0

I have a dataset where I need to replace certain values in different columns with NA. The values that should be NA change in some columns due to the data being from a survey with different amount of possible answers. I know how to change the values like this:

ayw <- ayw %>% 
  mutate(ExperienceWMentorSRP_01 = ifelse(ExperienceWMentorSRP_01 == 5, NA, ExperienceWMentorSRP_01))

or like this:

ayw$ExperienceWMentorSRP_01 <- replace(ayw$ExperienceWMentorSRP_01, ayw$ExperienceWMentorSRP_01 ==5, NA)

So, there are some sections where I repeat this line of code (just different number after the underscore) for more than a dozen times. I feel like there is a more efficient way of doing this without having to change the column names manually everytime.

I tried making a function:

na.fun <- function(dataset, column, nanumber){
              dataset$column[dataset$column == nanumber] = NA
          }

na.fun(ayw, ExperienceWMentorSRP_01, 5)

but I get the following error:

! Assigned data <lgl> must be compatible with existing data. ✖ Existing data has 155 rows. ✖ Assigned data has 0 rows.

I think I might be going in the wrong direction. I would still need to write it n times anyway unless I make a loop work. And I've tried doing it, as well. Like this:

  for (row in mentorset){  #used `select() %>%` to make this subset(mentorset)so I didn't mess anything else
      for (col in row){
         ifelse(col == 5, NA, col)
      }
  }

But when I try to save the result each time using mentorset <- and printing the result, it ends up with a data frame with only one value, e. g. '4'. I assume it saves the last iteration of the loop, and that's the reason.

How could I solve this problem?

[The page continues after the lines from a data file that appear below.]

(** The loop ends with a well-formed tree of the promised size. *)
Lemma build_loop_inv min_nodes max_nodes cutoff fuel : ∀ b ranks, build_inv b ranks → (Z.of_nat max_nodes ≤ 2147483648)%Z →
  length (built b) ≤ max_nodes → max_nodes < fuel + length (built b) →
  ∃ b' ranks', build_loop (E := E) top_tokens top_log_probs depth topk fuel min_nodes max_nodes cutoff b = Ok b' ∧ build_inv b' ranks' ∧
    length (built b') ≤ max_nodes ∧ Nat.min (Nat.min min_nodes max_nodes) (length (built b) + pending (heap b)) ≤ length (built b') ∧
    length (built b') ≤ length (built b) + pending (heap b) ∧
    (cutoff = NEG_INFINITY → length (built b') = Nat.min max_nodes (length (built b) + pending (heap b))).
Proof.
  induction fuel as [|fuel IH]; intros b ranks Hinv Hmax Hlen Hfuel; cbn [build_loop]; [lia|].
  destruct (heap_pop entry_cmp (heap b)) as [[e rest]|] eqn:Hpop.
  - destruct (pop_inv b ranks e rest Hinv Hpop) as (Hinv' & He & Hnot & Hw). cbn [built]. case_bool_decide as Hfull.
    { eexists _, ranks. split; [done|]. cbn [built]. split_and!; try done; lia. }
    destruct (bool_decide (min_nodes ≤ length (built b)) && f32_lt (entry_logw e) cutoff) eqn:Hcut.
    { apply andb_true_iff in Hcut as [Hmin%bool_decide_eq_true Hlt]. eexists _, ranks. split; [done|]. cbn [built]. split_and!; try done; try lia.
      intros ->. by rewrite f32_lt_neg_infinity in Hlt. }
    destruct (expand_inv e _ ranks Hinv' He Hnot) as (b1 & ranks1 & -> & Hinv1 & Hl1 & Hw1); [cbn [built]; lia|]. cbn [mbind result_bind built heap] in *.
    destruct (IH b1 ranks1 Hinv1 Hmax ltac:(lia) ltac:(lia)) as (b2 & ranks2 & -> & Hinv2 & H1 & H2 & H3 & H4). exists b2, ranks2.
    replace (length (built b1) + pending (heap b1)) with (length (built b) + pending (heap b)) in * by lia. split_and!; done.
  - apply heap_pop_None in Hpop. exists b, ranks. rewrite Hpop. cbn. split_and!; try done; try lia.
Qed.
End Sound.

(** ** Ancestors and visibility *)

(** The slots from the root to a slot. *)
Inductive slot_chain (ns : list DdNode) : nat → list nat → Prop :=
| chain_root : slot_chain ns 0 [0]
| chain_node i n l : ns !! i = Some n → slot_chain ns (parent_slot (parent_index n)) l → slot_chain ns (S i) (l ++ [S i]).

Lemma chain_exists ns s : nodes_wf ns → s ≤ length ns → ∃ l, slot_chain ns s l.
Proof.
  intros Hwf. induction (lt_wf s) as [s _ IH]. intros Hs. destruct s as [|i]; [exists [0]; constructor|].
  destruct (lookup_lt_is_Some_2 ns i ltac:(lia)) as [n Hn]. destruct (Hwf i n Hn) as [Hp _]. pose proof (parent_slot_le _ _ Hp).
  destruct (IH (parent_slot (parent_index n))) as [l Hl]; [lia|lia|]. exists (l ++ [S i]). by econstructor.
Qed.

Lemma chain_unique ns s l : slot_chain ns s l → ∀ l', slot_chain ns s l' → l = l'.
Proof. induction 1 as [|i n l Hn Hl IH]; intros l' Hl'; inversion Hl'; simplify_eq; [done|]. f_equal. by apply IH. Qed.

Lemma chain_bound ns s l : nodes_wf ns → slot_chain ns s l → ∀ j, j ∈ l → j ≤ s.
Proof.
  intros Hwf. induction 1 as [|i n l Hn Hl IH]; intros j; [rewrite list_elem_of_singleton; lia|]. rewrite elem_of_app, list_elem_of_singleton.
  intros [Hj| ->]; [|done]. destruct (Hwf i n Hn) as [Hp _]. pose proof (parent_slot_le _ _ Hp). apply IH in Hj. lia.
Qed.

Lemma chain_in_range ns s c : slot_chain ns s c → ∀ j, j ∈ c → j ≤ length ns.
Proof.
  induction 1 as [|i n l Hn Hl IH]; intros j; [rewrite list_elem_of_singleton; lia|]. rewrite elem_of_app, list_elem_of_singleton. intros [Hj| ->]; [by apply IH|]. apply lookup_lt_Some in Hn. lia.
Qed.

Lemma chain_last ns s c : slot_chain ns s c → last c = Some s.
Proof. destruct 1; [done|]. apply last_snoc. Qed.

Am I better off just writing it manually?

Jaime D.
  • 3
  • 2

1 Answers1

1

dataset$column is looking for a column literally named column, not named for the symbol you passed to it (see Dynamically select data frame columns using $ and a character value and The difference between bracket [ ] and double bracket [[ ]] for accessing the elements of a list or dataframe). You're getting into the realm of non-standard-evaluation (NSE), which can be done but is often fraught with peril and difficult debugging ... though if you must, look at the tidyselect package and http://adv-r.had.co.nz/Computing-on-the-language.html.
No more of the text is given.